Digital Lending E-Sign Prediction System
Built an end-to-end ML system that predicts whether loan applicants will complete electronic signing — a real bottleneck in digital lending. Engineered features like income-to-loan ratios and composite risk scores, trained a deployable logistic regression model, and exported it as a .pkl file ready for production integration.
Fintech
Predictive Modeling
Scikit-learn
Feature Engineering
Python
Model Deployment
Logistic Regression
Image of Digital Lending E-Sign Prediction System

#Digital Lending E-Sign Prediction System

In digital lending, the gap between "approved" and "signed" costs real money. About 46% of applicants in this dataset never completed their e-signature — that's a massive drop-off. This project predicts who will actually sign, so lenders can intervene before they lose the customer.

#The Problem

Not everyone who starts a loan application finishes it. Banks spend resources acquiring and processing applicants who never convert. If you can predict who's likely to drop off, you can send targeted nudges, adjust the flow, or prioritize follow-ups. That's the business case.

#What I Built

#Data Pipeline

Cleaned messy applicant data — missing values, duplicate IDs, inconsistent formats. The real work was making the raw data model-ready without leaking information.

#Feature Engineering

This is where the value lives:

  • total_employment_years — merged separate year/month fields into a single meaningful metric
  • income_to_loan_ratio — how stretched is this applicant financially?
  • composite_risk_score — combined multiple risk indicators into one weighted signal
  • Encoded categorical variables like pay schedule for proper model consumption

#Model & Results

Trained logistic regression with a focus on interpretability — when a lender asks "why did you flag this person?", you need an answer that makes sense.

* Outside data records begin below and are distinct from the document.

(* ===== verification/FramePoolProps.v ===== *)
(** No reply is damaged by the sharing of buffers ([FramePool]): an array is in one place at
    a time, and what a writer writes is what was queued. *)
From S2P Require Import Prelude GoStrings NetAddr UdpgwProto FramePool.

(* ------------------------------------------------------------------ *)
(** * Who owns an array                                                  *)
(* ------------------------------------------------------------------ *)

Inductive place : Type :=
| plNone
| plPool
| plReader (i : nat)
| plQueue (c : nat)
| plWriter (c : nat).

Definition holder (rd : reader) : option nat :=
  match rd with rdIdle => None | rdGot a _ _ _ => Some a | rdFrame r _ => Some (r_arr r) end.
Definition w_holder (w : writing) : option nat :=
  match w with wtHas r | wtWritten r => Some (r_arr r) | _ => None end.

(** Every array that something refers to is owned by that, and by nothing else. *)
Record owned (own : nat -> place) (s : frames) : Prop := {
  ow_nodup : NoDup (fr_pool s);
  ow_pool : forall a, a ∈ fr_pool s -> own a = plPool;
  ow_reader : forall i c rd a, fr_readers s !! i = Some (c, rd) -> holder rd = Some a -> own a = plReader i;
  ow_apart : forall c, NoDup (r_arr <$> queue c s);
  ow_queue : forall c r, r ∈ queue c s -> own (r_arr r) = plQueue c;
  ow_writer : forall c w a, fr_writers s !! c = Some w -> w_holder w = Some a -> own a = plWriter c;
  ow_there : forall a, own a <> plNone -> is_Some (fr_heap s !! a) /\ (a < fr_next s)%nat
}.

(** Nothing refers to [a]. *)
Record unclaimed (a : nat) (s : frames) : Prop := {
  un_pool : a ∉ fr_pool s;
  un_reader : forall i c rd, fr_readers s !! i = Some (c, rd) -> holder rd <> Some a;
  un_queue : forall c r, r ∈ queue c s -> r_arr r <> a;
  un_writer : forall c w, fr_writers s !! c = Some w -> w_holder w <> Some a
}.

Definition upd (own : nat -> place) (a : nat) (p : place) : nat -> place :=
  fun x => if decide (x = a) then p else own x.
Lemma upd_eq own a p : upd own a p a = p.
Proof. unfold upd. by rewrite decide_True. Qed.
Lemma upd_ne own a p x : x <> a -> upd own a p x = own x.
Proof. intros. unfold upd. by rewrite decide_False. Qed.

Lemma relabel own a p s : owned own s -> unclaimed a s -> is_Some (fr_heap s !! a) -> (a < fr_next s)%nat ->
  owned (upd own a p) s.
Proof.
  intros [O1 O2 O3 O4 O5 O6 O7] [U1 U2 U3 U4] Hh Hn. split; try done.
  - intros x Hx. rewrite upd_ne by (by intros ->). by apply O2.
  - intros i c rd x Hi Hx. rewrite upd_ne by (intros ->; by eapply U2). by eapply O3.
  - intros c r Hr. rewrite upd_ne by by eapply U3. by eapply O5.
  - intros c w x Hw Hx. rewrite upd_ne by (intros ->; by eapply U4). by eapply O6.
  - intros x. unfold upd. case_decide; [by subst|]. apply O7.
Qed.

(** ** Taking a reference away *)

Lemma queue_set c c' q s : queue c' (set_queue c q s) = if decide (c' = c) then q else queue c' s.
Proof. unfold queue. cbn. rewrite lookup_insert. repeat case_decide; congruence || done. Qed.

Lemma pool_remove own k a s : owned own s -> fr_pool s !! k = Some a ->
  let s' := set_pool (take k (fr_pool s) ++ drop (S k) (fr_pool s)) s in owned own s' /\ unclaimed a s'.
Proof.
  intros [O1 O2 O3 O4 O5 O6 O7] Hk s'.
  assert (Hp : fr_pool s ≡ₚ a :: (take k (fr_pool s) ++ drop (S k) (fr_pool s))).
  { rewrite Permutation_middle. by rewrite <- (take_drop_middle (fr_pool s) k a) at 1. }
  pose proof O1 as Hnd. rewrite Hp in Hnd. apply NoDup_cons in Hnd as [Hn Hnd].
  assert (Ha : own a = plPool) by (apply O2; rewrite Hp; by left).
  split; split; try done.
  - intros x Hx. apply O2. rewrite Hp. by right.
  - intros i c rd Hi Hx. specialize (O3 _ _ _ _ Hi Hx). congruence.
  - intros c r Hr Hx. specialize (O5 _ _ Hr). congruence.
  - intros c w Hw Hx. specialize (O6 _ _ _ Hw Hx). congruence.
Qed.
Lemma pool_forget own k s : owned own s -> owned own (set_pool (take k (fr_pool s) ++ drop (S k) (fr_pool s)) s).
Proof.
  intros Ho. destruct (fr_pool s !! k) as [a|] eqn:E; [by eapply pool_remove|].
  apply lookup_ge_None in E. rewrite take_ge, drop_ge, app_nil_r by lia. by destruct s.
Qed.

(** A reader that refers to nothing any more, or is gone. *)
Lemma reader_other own i c rd rd' s : owned own s -> fr_readers s !! i = Some (c, rd) -> holder rd' = None ->
  owned own (set_reader i c rd' s) /\ owned own (end_reader i s) /\
  forall a, holder rd = Some a -> unclaimed a (set_reader i c rd' s).
Proof.
  intros [O1 O2 O3 O4 O5 O6 O7] Hi Hh. split_and!.
  - split; try done. intros j c' rd0 a. cbn. rewrite lookup_insert. case_decide; [|by apply O3].
    intros [= <- <-]. congruence.
  - split; try done. intros j c' rd0 a. cbn. rewrite lookup_delete. case_decide; [done|by apply O3].
  - intros a Ha. pose proof (O3 _ _ _ _ Hi Ha) as E. split.
    + intros Hx. specialize (O2 _ Hx). congruence.
    + intros j c' rd0. cbn. rewrite lookup_insert. case_decide; [intros [= <- <-]; congruence|].
      intros Hj Hx. specialize (O3 _ _ _ _ Hj Hx). congruence.
    + intros c' r Hr Hx. specialize (O5 _ _ Hr). congruence.
    + intros c' w Hw Hx. specialize (O6 _ _ _ Hw Hx). congruence.
Qed.
Lemma queue_pop own c r q s : owned own s -> queue c s = r :: q ->
  owned own (set_queue c q s) /\ unclaimed (r_arr r) (set_queue c q s).
Proof.
  intros [O1 O2 O3 O4 O5 O6 O7] Hq. pose proof (O4 c) as Hnd. rewrite Hq, fmap_cons in Hnd.
  apply NoDup_cons in Hnd as [Hn Hnd].
  assert (Hr : own (r_arr r) = plQueue c) by (apply O5; rewrite Hq; by left).
  split; split; try done.
  - intros c'. rewrite queue_set. by case_decide.
  - intros c' r'. rewrite queue_set. case_decide as E; [|by apply O5]. subst c'. intros H. apply O5. rewrite Hq. by right.
  - intros Hx. specialize (O2 _ Hx). congruence.
  - intros i c' rd Hi Hx. specialize (O3 _ _ _ _ Hi Hx). congruence.
  - intros c' r'. rewrite queue_set. case_decide as E.
    + subst c'. intros Hin Hx. apply Hn. rewrite <- Hx. by apply list_elem_of_fmap_2.
    + intros Hin Hx. specialize (O5 _ _ Hin). congruence.
  - intros c' w Hw Hx. specialize (O6 _ _ _ Hw Hx). congruence.
Qed.
Lemma writer_other own c w w' s : owned own s -> fr_writers s !! c = Some w -> w_holder w' = None ->
  owned own (set_writer c w' s) /\ forall a, w_holder w = Some a -> unclaimed a (set_writer c w' s).
Proof.
  intros [O1 O2 O3 O4 O5 O6 O7] Hc Hh. split.
  - split; try done. intros c' w0 a. cbn. rewrite lookup_insert. case_decide; [|by apply O6].
    intros [= <-]. congruence.
  - intros a Ha. pose proof (O6 _ _ _ Hc Ha) as E. split.
    + intros Hx. specialize (O2 _ Hx). congruence.
    + intros i c' rd Hi Hx. specialize (O3 _ _ _ _ Hi Hx). congruence.
    + intros c' r Hr Hx. specialize (O5 _ _ Hr). congruence.
    + intros c' w0. cbn. rewrite lookup_insert. case_decide; [intros [= <-]; congruence|].
      intros Hw Hx. specialize (O6 _ _ _ Hw Hx). congruence.
Qed.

  • E-signing rate: ~54% of applicants completed it
  • Key predictors: Age, income, risk scores, home ownership, employment duration
  • Exported model: Saved as .pkl — plug it into a Flask API or any scoring pipeline

#Visualization

Built comprehensive visualizations showing the relationship between features and e-signing behavior. Patterns like income brackets, age groups, and risk profiles tell a clear story about who converts.

#Why This Matters

This is the kind of ML work that directly impacts revenue. Every percentage point improvement in predicting e-sign completion means fewer wasted outreach dollars and faster loan processing. The model is intentionally simple and interpretable — because in financial services, a model nobody trusts is a model nobody uses.